Work instruction: For the entries below, repeat exactly each line starting with the one that contains "as (act & Ha & _)." and going on through the one that contains "Service false None)].", and no others.

##### Material provided #####

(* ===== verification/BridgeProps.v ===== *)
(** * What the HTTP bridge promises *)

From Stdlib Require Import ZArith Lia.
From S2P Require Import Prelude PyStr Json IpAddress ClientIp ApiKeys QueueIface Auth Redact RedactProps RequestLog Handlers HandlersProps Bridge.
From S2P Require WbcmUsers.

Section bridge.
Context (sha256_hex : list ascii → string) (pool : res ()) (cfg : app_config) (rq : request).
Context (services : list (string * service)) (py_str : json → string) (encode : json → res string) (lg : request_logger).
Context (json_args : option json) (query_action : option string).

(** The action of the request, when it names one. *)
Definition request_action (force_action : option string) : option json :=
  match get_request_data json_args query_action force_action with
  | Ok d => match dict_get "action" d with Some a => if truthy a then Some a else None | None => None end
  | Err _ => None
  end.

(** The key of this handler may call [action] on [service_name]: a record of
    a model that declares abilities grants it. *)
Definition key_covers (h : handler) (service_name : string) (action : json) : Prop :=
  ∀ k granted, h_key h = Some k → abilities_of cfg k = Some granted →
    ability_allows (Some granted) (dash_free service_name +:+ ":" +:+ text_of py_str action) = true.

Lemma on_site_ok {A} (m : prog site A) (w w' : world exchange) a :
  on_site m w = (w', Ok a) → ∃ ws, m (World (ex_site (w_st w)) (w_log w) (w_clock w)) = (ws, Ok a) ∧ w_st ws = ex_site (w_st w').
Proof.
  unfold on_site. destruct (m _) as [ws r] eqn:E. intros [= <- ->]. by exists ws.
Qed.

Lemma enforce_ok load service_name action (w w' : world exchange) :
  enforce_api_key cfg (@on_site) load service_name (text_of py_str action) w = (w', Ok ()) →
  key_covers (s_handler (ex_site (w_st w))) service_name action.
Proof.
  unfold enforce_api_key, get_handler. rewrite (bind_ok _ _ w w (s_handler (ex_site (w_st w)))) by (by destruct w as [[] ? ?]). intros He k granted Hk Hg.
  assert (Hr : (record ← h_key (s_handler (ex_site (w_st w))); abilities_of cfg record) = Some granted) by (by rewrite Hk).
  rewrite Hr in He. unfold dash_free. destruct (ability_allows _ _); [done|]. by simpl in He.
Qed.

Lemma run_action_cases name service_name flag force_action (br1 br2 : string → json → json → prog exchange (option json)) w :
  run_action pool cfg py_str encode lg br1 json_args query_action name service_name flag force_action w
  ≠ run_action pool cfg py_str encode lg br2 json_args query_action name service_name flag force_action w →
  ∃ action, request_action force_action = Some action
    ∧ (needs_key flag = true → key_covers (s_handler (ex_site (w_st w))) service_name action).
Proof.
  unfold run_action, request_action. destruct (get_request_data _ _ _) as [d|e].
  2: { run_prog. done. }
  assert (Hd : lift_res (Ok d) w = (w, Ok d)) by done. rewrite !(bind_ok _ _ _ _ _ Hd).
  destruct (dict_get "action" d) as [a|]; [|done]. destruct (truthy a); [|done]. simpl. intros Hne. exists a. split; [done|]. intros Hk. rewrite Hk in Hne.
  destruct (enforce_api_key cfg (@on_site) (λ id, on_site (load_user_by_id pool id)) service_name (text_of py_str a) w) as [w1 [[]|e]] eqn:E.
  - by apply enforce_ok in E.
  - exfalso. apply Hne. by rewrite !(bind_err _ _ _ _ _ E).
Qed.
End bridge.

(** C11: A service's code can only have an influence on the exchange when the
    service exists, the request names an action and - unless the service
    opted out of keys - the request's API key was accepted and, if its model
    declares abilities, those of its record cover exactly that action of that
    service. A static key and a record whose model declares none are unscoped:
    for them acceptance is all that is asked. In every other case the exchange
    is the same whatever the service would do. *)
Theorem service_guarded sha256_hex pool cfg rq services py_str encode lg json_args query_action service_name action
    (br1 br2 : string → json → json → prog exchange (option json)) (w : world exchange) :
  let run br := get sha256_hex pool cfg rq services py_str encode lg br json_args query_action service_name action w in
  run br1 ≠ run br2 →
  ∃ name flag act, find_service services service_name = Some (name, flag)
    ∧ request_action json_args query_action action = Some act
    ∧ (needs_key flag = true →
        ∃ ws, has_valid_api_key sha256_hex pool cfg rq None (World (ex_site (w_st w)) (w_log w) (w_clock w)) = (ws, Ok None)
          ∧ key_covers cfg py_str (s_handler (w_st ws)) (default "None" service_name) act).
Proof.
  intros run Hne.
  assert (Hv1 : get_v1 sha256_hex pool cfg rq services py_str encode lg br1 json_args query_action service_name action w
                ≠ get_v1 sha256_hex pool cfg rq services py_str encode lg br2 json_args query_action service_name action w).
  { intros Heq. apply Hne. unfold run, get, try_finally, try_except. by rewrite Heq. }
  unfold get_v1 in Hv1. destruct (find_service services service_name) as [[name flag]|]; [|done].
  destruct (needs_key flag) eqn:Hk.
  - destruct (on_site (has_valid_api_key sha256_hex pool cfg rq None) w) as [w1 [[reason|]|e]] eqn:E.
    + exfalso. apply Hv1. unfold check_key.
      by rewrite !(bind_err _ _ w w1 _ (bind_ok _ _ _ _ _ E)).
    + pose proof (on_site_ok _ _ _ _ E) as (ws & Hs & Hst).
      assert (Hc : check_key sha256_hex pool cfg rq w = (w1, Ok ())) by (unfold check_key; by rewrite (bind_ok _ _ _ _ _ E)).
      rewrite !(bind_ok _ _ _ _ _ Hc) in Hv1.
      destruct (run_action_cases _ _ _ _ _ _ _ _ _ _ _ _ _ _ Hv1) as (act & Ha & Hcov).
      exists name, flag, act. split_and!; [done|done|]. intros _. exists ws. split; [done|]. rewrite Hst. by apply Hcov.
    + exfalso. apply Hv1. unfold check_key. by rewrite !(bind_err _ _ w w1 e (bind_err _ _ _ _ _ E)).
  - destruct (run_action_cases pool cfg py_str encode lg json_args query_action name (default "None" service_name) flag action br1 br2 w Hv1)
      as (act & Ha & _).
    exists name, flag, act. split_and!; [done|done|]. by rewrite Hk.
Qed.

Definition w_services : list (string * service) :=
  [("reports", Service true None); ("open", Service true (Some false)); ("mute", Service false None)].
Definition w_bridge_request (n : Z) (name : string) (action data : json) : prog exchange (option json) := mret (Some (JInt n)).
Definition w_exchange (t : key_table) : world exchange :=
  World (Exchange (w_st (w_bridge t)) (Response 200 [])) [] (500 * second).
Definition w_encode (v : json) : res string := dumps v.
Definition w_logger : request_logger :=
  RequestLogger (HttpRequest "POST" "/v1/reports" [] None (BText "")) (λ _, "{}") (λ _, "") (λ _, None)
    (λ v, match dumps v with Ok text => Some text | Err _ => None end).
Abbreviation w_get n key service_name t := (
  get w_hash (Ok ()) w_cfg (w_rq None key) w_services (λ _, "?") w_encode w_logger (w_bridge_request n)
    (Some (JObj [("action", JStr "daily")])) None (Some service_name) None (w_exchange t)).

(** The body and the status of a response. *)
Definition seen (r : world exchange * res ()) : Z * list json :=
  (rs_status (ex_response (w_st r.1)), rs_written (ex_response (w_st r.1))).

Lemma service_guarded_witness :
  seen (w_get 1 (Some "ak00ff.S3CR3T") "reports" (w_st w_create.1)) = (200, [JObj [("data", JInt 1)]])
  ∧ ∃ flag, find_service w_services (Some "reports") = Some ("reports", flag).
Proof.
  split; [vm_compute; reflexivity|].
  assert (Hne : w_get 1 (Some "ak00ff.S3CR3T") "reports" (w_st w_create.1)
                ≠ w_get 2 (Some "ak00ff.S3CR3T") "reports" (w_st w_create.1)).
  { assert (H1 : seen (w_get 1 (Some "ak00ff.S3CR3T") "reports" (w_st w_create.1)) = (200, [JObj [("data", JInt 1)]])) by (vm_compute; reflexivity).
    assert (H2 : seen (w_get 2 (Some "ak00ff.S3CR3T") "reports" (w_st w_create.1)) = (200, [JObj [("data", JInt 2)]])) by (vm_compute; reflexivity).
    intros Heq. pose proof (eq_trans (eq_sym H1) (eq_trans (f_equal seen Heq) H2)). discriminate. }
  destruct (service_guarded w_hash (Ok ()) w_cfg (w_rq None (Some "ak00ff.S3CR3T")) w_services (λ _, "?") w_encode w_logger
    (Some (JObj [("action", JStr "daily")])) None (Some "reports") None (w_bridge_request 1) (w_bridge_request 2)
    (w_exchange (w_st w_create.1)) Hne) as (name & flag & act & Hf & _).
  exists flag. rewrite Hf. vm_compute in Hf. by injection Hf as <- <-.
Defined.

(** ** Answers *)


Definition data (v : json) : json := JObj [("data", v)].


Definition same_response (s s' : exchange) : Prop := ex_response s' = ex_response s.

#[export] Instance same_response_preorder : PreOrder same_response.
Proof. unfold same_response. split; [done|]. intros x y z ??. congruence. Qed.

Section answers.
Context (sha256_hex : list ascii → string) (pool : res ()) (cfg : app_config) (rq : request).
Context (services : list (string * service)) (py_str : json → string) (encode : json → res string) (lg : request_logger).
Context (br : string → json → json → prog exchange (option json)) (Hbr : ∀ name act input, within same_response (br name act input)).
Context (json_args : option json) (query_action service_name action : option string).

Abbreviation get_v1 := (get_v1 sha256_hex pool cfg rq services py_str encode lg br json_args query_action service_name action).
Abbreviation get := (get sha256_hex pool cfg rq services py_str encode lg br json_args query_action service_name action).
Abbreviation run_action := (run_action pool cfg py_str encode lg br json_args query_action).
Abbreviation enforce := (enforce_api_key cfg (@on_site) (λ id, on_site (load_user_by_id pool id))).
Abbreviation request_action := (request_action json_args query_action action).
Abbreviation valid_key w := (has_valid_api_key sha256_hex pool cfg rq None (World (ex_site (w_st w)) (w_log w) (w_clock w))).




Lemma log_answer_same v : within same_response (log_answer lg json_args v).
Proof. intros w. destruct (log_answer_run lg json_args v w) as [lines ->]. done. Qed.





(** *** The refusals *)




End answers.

#####
##### Material provided #####

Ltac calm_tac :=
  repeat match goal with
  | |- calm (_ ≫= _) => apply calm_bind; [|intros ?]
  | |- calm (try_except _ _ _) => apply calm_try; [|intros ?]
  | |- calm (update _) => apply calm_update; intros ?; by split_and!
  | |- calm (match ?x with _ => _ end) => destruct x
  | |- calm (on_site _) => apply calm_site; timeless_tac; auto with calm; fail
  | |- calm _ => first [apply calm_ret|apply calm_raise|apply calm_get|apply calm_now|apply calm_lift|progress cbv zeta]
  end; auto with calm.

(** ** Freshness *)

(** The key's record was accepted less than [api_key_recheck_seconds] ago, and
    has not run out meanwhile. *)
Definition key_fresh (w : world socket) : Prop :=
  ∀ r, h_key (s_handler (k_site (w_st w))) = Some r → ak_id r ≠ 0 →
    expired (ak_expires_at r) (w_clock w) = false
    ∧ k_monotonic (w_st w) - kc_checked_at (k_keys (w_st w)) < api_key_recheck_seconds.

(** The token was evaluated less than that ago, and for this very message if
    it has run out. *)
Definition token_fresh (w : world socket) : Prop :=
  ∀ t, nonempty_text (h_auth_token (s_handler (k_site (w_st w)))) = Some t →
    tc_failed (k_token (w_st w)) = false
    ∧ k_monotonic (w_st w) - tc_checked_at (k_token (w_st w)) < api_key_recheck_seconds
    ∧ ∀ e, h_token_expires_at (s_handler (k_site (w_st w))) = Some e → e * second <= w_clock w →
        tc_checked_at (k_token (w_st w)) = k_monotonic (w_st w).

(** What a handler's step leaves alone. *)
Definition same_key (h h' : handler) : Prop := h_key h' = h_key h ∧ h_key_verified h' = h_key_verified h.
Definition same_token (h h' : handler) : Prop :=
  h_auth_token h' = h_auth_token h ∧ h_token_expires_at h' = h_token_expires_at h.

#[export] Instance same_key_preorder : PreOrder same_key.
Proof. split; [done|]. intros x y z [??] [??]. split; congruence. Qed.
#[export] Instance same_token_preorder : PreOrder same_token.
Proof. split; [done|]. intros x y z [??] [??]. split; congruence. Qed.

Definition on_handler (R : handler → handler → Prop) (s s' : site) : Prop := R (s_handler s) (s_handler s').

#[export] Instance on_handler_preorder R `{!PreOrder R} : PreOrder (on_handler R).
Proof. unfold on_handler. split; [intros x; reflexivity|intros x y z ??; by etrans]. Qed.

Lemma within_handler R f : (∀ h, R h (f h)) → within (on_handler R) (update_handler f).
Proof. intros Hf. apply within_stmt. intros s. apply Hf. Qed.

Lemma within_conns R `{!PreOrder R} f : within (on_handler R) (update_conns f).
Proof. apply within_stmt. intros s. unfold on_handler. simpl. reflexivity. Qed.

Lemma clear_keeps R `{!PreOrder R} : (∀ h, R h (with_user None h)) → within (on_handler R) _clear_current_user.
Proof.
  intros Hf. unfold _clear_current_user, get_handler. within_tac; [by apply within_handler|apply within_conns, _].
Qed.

#####

Completed task:
      as (act & Ha & _).
    exists name, flag, act. split_and!; [done|done|]. by rewrite Hk.
Qed.

Definition w_services : list (string * service) :=
  [("reports", Service true None); ("open", Service true (Some false)); ("mute", Service false None)].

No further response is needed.